Reproduce, from the lines below, exactly the stretch that begins at the line containing "Definition flatview_ref (vid" and ends at the line containing "Definition flatview_unref (vid", both included.
START Exercise materials
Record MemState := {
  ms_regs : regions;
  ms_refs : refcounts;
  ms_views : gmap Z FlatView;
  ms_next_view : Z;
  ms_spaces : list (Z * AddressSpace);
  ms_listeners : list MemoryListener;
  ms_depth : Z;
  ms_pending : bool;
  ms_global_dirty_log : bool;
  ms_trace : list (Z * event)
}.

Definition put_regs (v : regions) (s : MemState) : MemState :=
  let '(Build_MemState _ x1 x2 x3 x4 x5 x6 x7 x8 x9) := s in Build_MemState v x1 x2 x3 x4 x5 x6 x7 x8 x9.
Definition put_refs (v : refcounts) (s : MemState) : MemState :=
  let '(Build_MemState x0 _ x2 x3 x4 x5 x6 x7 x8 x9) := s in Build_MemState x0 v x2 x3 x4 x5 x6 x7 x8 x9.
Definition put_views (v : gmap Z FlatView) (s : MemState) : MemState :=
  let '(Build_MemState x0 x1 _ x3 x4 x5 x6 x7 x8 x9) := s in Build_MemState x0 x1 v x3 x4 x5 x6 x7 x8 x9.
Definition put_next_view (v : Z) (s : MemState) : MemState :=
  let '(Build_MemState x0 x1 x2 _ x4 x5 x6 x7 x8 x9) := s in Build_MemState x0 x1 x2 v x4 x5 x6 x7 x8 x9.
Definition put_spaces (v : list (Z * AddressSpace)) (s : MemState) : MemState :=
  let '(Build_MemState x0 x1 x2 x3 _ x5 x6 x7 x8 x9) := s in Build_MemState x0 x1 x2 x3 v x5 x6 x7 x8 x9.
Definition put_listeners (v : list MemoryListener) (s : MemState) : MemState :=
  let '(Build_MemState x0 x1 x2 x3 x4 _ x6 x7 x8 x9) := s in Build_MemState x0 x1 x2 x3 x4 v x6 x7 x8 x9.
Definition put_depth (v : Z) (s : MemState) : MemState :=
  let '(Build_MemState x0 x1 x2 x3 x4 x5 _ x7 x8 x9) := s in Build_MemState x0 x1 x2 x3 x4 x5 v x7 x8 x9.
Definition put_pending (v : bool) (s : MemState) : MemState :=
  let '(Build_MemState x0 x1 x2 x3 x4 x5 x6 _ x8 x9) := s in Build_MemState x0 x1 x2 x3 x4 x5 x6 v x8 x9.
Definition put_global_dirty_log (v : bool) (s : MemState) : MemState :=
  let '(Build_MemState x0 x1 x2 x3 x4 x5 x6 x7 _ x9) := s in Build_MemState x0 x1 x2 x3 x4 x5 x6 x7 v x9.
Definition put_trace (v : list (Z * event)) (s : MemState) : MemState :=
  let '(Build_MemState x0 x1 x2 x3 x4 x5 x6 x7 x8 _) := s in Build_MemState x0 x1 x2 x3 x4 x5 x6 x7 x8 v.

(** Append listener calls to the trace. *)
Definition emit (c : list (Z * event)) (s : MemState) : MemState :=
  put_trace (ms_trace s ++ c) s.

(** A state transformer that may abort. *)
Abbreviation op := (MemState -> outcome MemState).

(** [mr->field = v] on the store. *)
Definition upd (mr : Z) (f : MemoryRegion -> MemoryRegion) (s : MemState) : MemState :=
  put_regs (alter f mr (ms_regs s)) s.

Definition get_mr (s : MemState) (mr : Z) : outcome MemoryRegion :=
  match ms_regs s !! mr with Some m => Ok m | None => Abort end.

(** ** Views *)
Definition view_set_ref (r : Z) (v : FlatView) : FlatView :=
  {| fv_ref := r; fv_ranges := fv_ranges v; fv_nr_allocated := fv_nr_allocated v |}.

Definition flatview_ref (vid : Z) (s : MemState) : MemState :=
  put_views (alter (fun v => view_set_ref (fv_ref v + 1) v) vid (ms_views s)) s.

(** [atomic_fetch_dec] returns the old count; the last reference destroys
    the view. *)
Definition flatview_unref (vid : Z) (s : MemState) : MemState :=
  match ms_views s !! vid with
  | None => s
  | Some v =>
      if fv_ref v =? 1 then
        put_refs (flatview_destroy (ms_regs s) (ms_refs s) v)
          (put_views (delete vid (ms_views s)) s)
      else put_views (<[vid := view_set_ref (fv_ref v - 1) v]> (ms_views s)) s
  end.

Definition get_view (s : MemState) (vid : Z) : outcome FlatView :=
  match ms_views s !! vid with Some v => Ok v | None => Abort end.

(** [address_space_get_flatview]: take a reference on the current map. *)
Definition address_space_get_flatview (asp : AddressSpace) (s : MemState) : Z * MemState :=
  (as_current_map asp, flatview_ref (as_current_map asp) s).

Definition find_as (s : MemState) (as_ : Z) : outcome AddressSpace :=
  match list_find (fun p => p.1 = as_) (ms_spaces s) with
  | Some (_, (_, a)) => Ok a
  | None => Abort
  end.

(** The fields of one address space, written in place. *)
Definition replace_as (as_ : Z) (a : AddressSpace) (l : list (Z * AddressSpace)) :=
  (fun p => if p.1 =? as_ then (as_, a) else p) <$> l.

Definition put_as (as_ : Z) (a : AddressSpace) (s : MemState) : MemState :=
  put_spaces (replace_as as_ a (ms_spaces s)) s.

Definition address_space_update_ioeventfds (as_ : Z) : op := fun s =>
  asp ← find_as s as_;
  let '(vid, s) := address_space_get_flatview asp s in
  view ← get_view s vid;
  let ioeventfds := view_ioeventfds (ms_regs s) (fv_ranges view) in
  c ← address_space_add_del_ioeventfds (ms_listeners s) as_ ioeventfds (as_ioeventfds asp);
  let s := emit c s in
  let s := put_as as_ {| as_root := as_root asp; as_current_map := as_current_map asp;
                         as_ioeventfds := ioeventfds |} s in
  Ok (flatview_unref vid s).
END Exercise materials
START Exercise materials
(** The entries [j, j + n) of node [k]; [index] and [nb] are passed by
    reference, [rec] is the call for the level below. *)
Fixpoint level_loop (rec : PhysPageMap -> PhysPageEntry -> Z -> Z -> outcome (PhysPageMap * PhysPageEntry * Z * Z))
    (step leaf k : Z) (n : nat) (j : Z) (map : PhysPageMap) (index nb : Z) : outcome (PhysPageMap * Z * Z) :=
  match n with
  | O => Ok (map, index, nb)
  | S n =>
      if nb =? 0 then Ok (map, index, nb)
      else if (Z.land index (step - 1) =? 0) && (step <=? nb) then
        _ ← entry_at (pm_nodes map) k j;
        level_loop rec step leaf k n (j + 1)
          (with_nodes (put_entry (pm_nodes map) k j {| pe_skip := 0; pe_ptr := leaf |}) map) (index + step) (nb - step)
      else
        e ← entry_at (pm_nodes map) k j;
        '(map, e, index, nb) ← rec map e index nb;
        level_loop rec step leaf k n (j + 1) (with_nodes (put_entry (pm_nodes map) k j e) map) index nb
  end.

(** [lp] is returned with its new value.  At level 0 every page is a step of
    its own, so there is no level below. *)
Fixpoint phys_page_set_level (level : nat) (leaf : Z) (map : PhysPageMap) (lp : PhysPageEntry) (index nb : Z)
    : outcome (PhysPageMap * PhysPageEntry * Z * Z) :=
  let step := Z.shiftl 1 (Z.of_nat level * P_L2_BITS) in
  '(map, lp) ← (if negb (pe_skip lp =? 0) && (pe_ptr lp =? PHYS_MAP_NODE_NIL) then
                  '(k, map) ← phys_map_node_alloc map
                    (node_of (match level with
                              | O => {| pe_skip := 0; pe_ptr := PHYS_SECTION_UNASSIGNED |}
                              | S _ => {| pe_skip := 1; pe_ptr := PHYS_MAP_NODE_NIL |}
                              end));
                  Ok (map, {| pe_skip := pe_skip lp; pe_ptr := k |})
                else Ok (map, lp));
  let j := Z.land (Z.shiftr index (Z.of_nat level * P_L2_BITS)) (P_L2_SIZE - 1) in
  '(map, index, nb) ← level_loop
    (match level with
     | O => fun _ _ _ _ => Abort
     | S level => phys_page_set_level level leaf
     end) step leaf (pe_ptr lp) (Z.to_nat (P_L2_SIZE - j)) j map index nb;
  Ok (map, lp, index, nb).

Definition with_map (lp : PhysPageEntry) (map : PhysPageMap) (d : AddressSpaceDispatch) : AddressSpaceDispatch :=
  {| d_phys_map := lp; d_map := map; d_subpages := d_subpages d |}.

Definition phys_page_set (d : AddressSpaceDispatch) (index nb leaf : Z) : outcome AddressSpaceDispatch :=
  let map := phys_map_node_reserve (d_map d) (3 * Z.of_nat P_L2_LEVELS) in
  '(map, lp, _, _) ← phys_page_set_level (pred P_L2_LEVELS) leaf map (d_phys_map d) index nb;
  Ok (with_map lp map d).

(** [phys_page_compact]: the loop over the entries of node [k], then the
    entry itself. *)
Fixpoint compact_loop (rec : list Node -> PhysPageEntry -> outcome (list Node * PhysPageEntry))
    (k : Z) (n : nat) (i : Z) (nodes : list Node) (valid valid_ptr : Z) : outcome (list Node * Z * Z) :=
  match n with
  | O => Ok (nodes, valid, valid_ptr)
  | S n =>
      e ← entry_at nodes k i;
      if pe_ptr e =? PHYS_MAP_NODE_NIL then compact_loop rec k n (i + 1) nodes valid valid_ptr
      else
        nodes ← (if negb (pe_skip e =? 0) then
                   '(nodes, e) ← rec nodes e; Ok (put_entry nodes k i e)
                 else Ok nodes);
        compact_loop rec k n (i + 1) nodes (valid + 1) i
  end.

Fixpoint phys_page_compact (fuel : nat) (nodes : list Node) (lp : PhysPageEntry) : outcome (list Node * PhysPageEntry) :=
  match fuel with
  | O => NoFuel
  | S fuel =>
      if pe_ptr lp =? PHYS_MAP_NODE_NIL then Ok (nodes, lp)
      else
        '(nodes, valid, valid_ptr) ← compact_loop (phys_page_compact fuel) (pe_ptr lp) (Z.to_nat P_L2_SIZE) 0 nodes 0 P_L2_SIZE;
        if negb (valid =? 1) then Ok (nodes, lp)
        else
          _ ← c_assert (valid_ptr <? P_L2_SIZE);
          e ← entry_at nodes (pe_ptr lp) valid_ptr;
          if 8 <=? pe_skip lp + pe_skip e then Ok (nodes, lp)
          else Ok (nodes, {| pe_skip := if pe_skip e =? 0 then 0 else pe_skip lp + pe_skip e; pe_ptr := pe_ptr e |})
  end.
END Exercise materials
*Output of the exercise:*
Definition flatview_ref (vid : Z) (s : MemState) : MemState :=
  put_views (alter (fun v => view_set_ref (fv_ref v + 1) v) vid (ms_views s)) s.

(** [atomic_fetch_dec] returns the old count; the last reference destroys
    the view. *)
Definition flatview_unref (vid : Z) (s : MemState) : MemState :=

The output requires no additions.